Monday, January 17, 2011

We Are Not Brad Pitt

[from 10/27/10]

Having received a numerous accolade for last week’s History of Culture, I have decided to favor all with a History of Halloween this week. I began my research yesterday after dinner, so I should be finished by the end of my last paragraph.

There’s a lot of confusion about whether Halloween is a Pagan holiday or a Christian holiday. The name means “the day before All Saint’s Day,” which is the day Christians celebrate all the spare saints in the spare saint bin, all your Tom, Dick, and Harry saints. By that account it’s a Christian holiday.

But there’s also those who say Halloween is leftover from the Pagan Celtic holiday called Samhain. Samhain is a Gaelic word written with Gaelic spelling rules, so it’s not pronounced the way it looks. I believe it was pronounced “tooth decay” (silent final “n”.)

Samhain was much different from today’s Halloween, however. For example, there were no Jack-o-Lanterns carved from pumpkins. Instead they made Sean-o-Lanterns from hollowed out turnips. You probably think I’m kidding! We’re having fun now!

The Celtic year was divided between a dark half and a light half, with Samhain one dividing line. It was a time to let the dark and the dead mingle with the light and the living. That’s good reason to have people walking around pretending to be ghosts. It is not good reason to have people walking around being sexy cats, or dressed as packs of cigarettes, as Mario and Luigi, as an M&M, or as Karl Rove.

Samhain coincided with the turnip harvest. They had games like Bobbing for Turnips and Pin the Tail on the Turnip. By the end of Samhain, huge piles of turnips were set fire and people danced around them with glee, because by that time everybody despised turnips.

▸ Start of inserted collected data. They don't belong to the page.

(** * slideconvert: a shallow embedding of [app.py]

    The conversion service takes a list of image URLs and a target format
    and builds a PDF document, a PowerPoint deck or a ZIP archive out of
    the images it manages to download; a background thread reclaims the
    temporary files and buffers the conversions leave behind.

    The embedding follows [app.py] function by function.  Python's
    exceptions are modelled by an exception-and-state monad: a computation
    takes the object it is building (canvas, presentation, archive) and
    the process state, and returns either a value or a raised exception,
    together with the object and the state reached (side effects performed
    before a [raise] are kept, as in Python).  What the network answers is
    not decided by the program: it is a parameter [net] of the model. *)

From Stdlib Require Import ZArith List String Ascii Bool Lia Arith.
From Stdlib Require Import Decimal DecimalString DecimalNat.
Import ListNotations.
Local Open Scope string_scope.
Local Open Scope list_scope.
Local Open Scope Z_scope.

(** ** Strings: [str.lower], [str(n)], [str.zfill] *)

Module PyStr.

(** [str.lower] on one character.  Only the ASCII letters are mapped; the
    three format names are ASCII, and no other character lowercases to
    one of their letters in a way that could produce exactly one of
    them, so membership tests on a lowercased string agree with
    Python's. *)
Definition lower_ascii (c : ascii) : ascii :=
  let n := nat_of_ascii c in
  if andb (Nat.leb 65 n) (Nat.leb n 90) then ascii_of_nat (n + 32) else c.

Fixpoint lower (s : string) : string :=
  match s with
  | EmptyString => EmptyString
  | String c r => String (lower_ascii c) (lower r)
  end.

(** [str(n)] for a non-negative integer: its decimal digits. *)
Definition str (n : nat) : string :=
  NilEmpty.string_of_uint (Nat.to_uint n).

Fixpoint zeros (k : nat) : string :=
  match k with
  | O => EmptyString
  | S k' => String "0" (zeros k')
  end.

(** [s.zfill(w)] for a string without sign: zeros on the left up to
    width [w]; a longer string is returned unchanged. *)
Definition zfill (w : nat) (s : string) : string :=
  (zeros (w - String.length s) ++ s)%string.

Definition in_list (s : string) (l : list string) : bool :=
  existsb (String.eqb s) l.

This brings us to the reason Trick or Treating started, which is the core of what we now think the holiday is about. It all began when the Celtic middle class vanished.

One day, the Celtic people looked around themselves, and there were no middle classes. There were only rich people and poor people. The rich people had candy and coins and fancy clothes and candles and soap, and the poor people had soot, sheets, and turnips. The poor people put their sheets on with the holes cut in them for their eyes and went door to door in the rich people’s neighborhoods, doing clever poor people dances to improvised armpit music, and expected candied turnips. When they didn’t get them, they shouted “Treat! Treat!” and burned the rich people’s houses down.

No, they didn’t burn the houses down. That was a fantasy of mine. Instead, having no toilet paper, only turnips, they “turniped” the rich people’s houses.

Today’s Halloween doesn’t look anything like that. We use Halloween to prove we are culturally savvy. It has nothing to do with dark versus light, nothing to do with the fact that we are not yet dead, and everything to do with the fact that we are not packs of cigarettes, not Brad Pitt, and not Karl Rove. We barely notice that it’s harvest season. Our Trick or Treaters don’t dance for their candy. They are lazy.

In spite of all that there are still those who persist in thinking that Halloween is a Christian holiday that somehow remains contaminated by Pagan influences, in much the same way that yoga is contaminated by demonic influences, and democracy is contaminated by Democrats.

What the Christians need is a Christian Halloween that gets rid of all Pagan influences once and for all, so there’s no more confusion about it.

My recommendation is for everyone involved to realized it’s just about what you’re afraid of, so if you are like Christine O’Donnell and you’re afraid of witches, then by all means dress as a witch for Halloween, just like old times. It isn’t contamination, it’s just something to fear.

The rest of us can Trick or Treat in Christine O’Donnell costumes.